- [What the task asks]: Some of the lines below need repeating. Reproduce exactly those between the lines holding "replace (_ <?" and "destruct (Z.eq_dec (Z.lxor", inclusive.
-- Given entries follows --
(* ===== verification/JsInt.v ===== *)
(** * JavaScript 32-bit integers

    The bitwise operators of JavaScript convert their operands to signed
    32-bit integers ([>>>] to unsigned ones) and produce a value of that
    width.  Numbers are [Z]; the conversions are written out. *)

From S2P Require Export Prelude.
Local Open Scope Z_scope.

Definition to_u32 (z : Z) : Z := z mod 2 ^ 32.
Definition to_i32 (z : Z) : Z := let r := to_u32 z in if r <? 2 ^ 31 then r else r - 2 ^ 32.

Definition js_xor (a b : Z) : Z := to_i32 (Z.lxor (to_i32 a) (to_i32 b)).
Definition js_and (a b : Z) : Z := to_i32 (Z.land (to_i32 a) (to_i32 b)).
Definition js_or (a b : Z) : Z := to_i32 (Z.lor (to_i32 a) (to_i32 b)).
Definition js_shl (a n : Z) : Z := to_i32 (Z.shiftl (to_i32 a) (n mod 32)).
Definition js_sar (a n : Z) : Z := Z.shiftr (to_i32 a) (n mod 32).
Definition js_shr (a n : Z) : Z := Z.shiftr (to_u32 a) (n mod 32).

Arguments to_u32 : simpl never.
Arguments to_i32 : simpl never.

(** ** Laws *)

Lemma to_u32_range z : 0 <= to_u32 z < 2 ^ 32.
Proof. apply Z.mod_pos_bound. lia. Qed.

Lemma to_u32_id z : 0 <= z < 2 ^ 32 -> to_u32 z = z.
Proof. apply Z.mod_small. Qed.

Lemma to_u32_idemp z : to_u32 (to_u32 z) = to_u32 z.
Proof. apply to_u32_id, to_u32_range. Qed.

Lemma to_u32_i32 z : to_u32 (to_i32 z) = to_u32 z.
Proof.
  unfold to_i32. case_match; [apply to_u32_idemp|].
  unfold to_u32 at 1. rewrite <- (Z.mod_add _ 1 (2 ^ 32)) by lia.
  replace (to_u32 z - 2 ^ 32 + 1 * 2 ^ 32) with (to_u32 z) by lia. apply to_u32_idemp.
Qed.

Lemma to_u32_land z : to_u32 z = Z.land z (Z.ones 32).
Proof. symmetry. apply Z.land_ones. lia. Qed.

Lemma to_u32_lxor a b : to_u32 (Z.lxor a b) = Z.lxor (to_u32 a) (to_u32 b).
Proof. rewrite !to_u32_land. apply Z.bits_inj'. intros n Hn. rewrite !Z.lxor_spec, !Z.land_spec, Z.lxor_spec.
  by destruct (Z.testbit a n), (Z.testbit b n), (Z.testbit (Z.ones 32) n). Qed.
Lemma to_u32_and a b : to_u32 (Z.land a b) = Z.land (to_u32 a) (to_u32 b).
Proof. rewrite !to_u32_land. apply Z.bits_inj'. intros n Hn. rewrite !Z.land_spec.
  by destruct (Z.testbit a n), (Z.testbit b n), (Z.testbit (Z.ones 32) n). Qed.

Lemma u32_js_xor a b : to_u32 (js_xor a b) = Z.lxor (to_u32 a) (to_u32 b).
Proof. unfold js_xor. by rewrite to_u32_i32, to_u32_lxor, !to_u32_i32. Qed.

Lemma js_and_u32 a b : 0 <= b < 2 ^ 31 -> js_and a b = Z.land (to_u32 a) b.
Proof.
  intros Hb. assert (Bb : to_u32 b = b) by (apply to_u32_id; lia).
  assert (H : to_u32 (js_and a b) = Z.land (to_u32 a) b).
  { unfold js_and. by rewrite to_u32_i32, to_u32_and, !to_u32_i32, Bb. }
  assert (L : 0 <= Z.land (to_u32 a) b <= b).
  { pose proof (to_u32_range a). rewrite Z.land_comm. split; [apply Z.land_nonneg; lia|].
    apply Z.ldiff_le; [lia|]. apply Z.bits_inj'. intros n Hn. rewrite Z.ldiff_spec, Z.land_spec, Z.bits_0.
    by destruct (Z.testbit b n), (Z.testbit (to_u32 a) n). }
  rewrite <- H. unfold js_and in *. unfold to_i32 at 1. rewrite to_u32_i32 in H. rewrite H.
  replace (_ <? _) with true by (symmetry; apply Z.ltb_lt; lia). by rewrite to_u32_i32, H.
Qed.

Lemma lxor_range a b n : 0 <= n -> 0 <= a < 2 ^ n -> 0 <= b < 2 ^ n -> 0 <= Z.lxor a b < 2 ^ n.
Proof.
  intros Hn Ha Hb. split; [apply Z.lxor_nonneg; lia|].
  destruct (Z.eq_dec (Z.lxor a b) 0) as [->|N]; [lia|].
  assert (0 < Z.lxor a b) by (pose proof (proj2 (Z.lxor_nonneg a b)); lia).
  apply Z.log2_lt_pow2; [done|].
  eapply Z.le_lt_trans; [apply Z.log2_lxor; lia|].
  apply Z.max_lub_lt.
  - destruct (Z.eq_dec a 0) as [->|]; [|apply Z.log2_lt_pow2; lia].
    destruct (Z.eq_dec n 0) as [->|]; [|simpl; lia]. assert (b = 0) as -> by lia. done.
  - destruct (Z.eq_dec b 0) as [->|]; [|apply Z.log2_lt_pow2; lia].
    destruct (Z.eq_dec n 0) as [->|]; [|simpl; lia]. assert (a = 0) as -> by lia. done.
Qed.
-- Given entries concluded --
- [Task result]:
  replace (_ <? _) with true by (symmetry; apply Z.ltb_lt; lia). by rewrite to_u32_i32, H.
Qed.

Lemma lxor_range a b n : 0 <= n -> 0 <= a < 2 ^ n -> 0 <= b < 2 ^ n -> 0 <= Z.lxor a b < 2 ^ n.
Proof.
  intros Hn Ha Hb. split; [apply Z.lxor_nonneg; lia|].
  destruct (Z.eq_dec (Z.lxor a b) 0) as [->|N]; [lia|].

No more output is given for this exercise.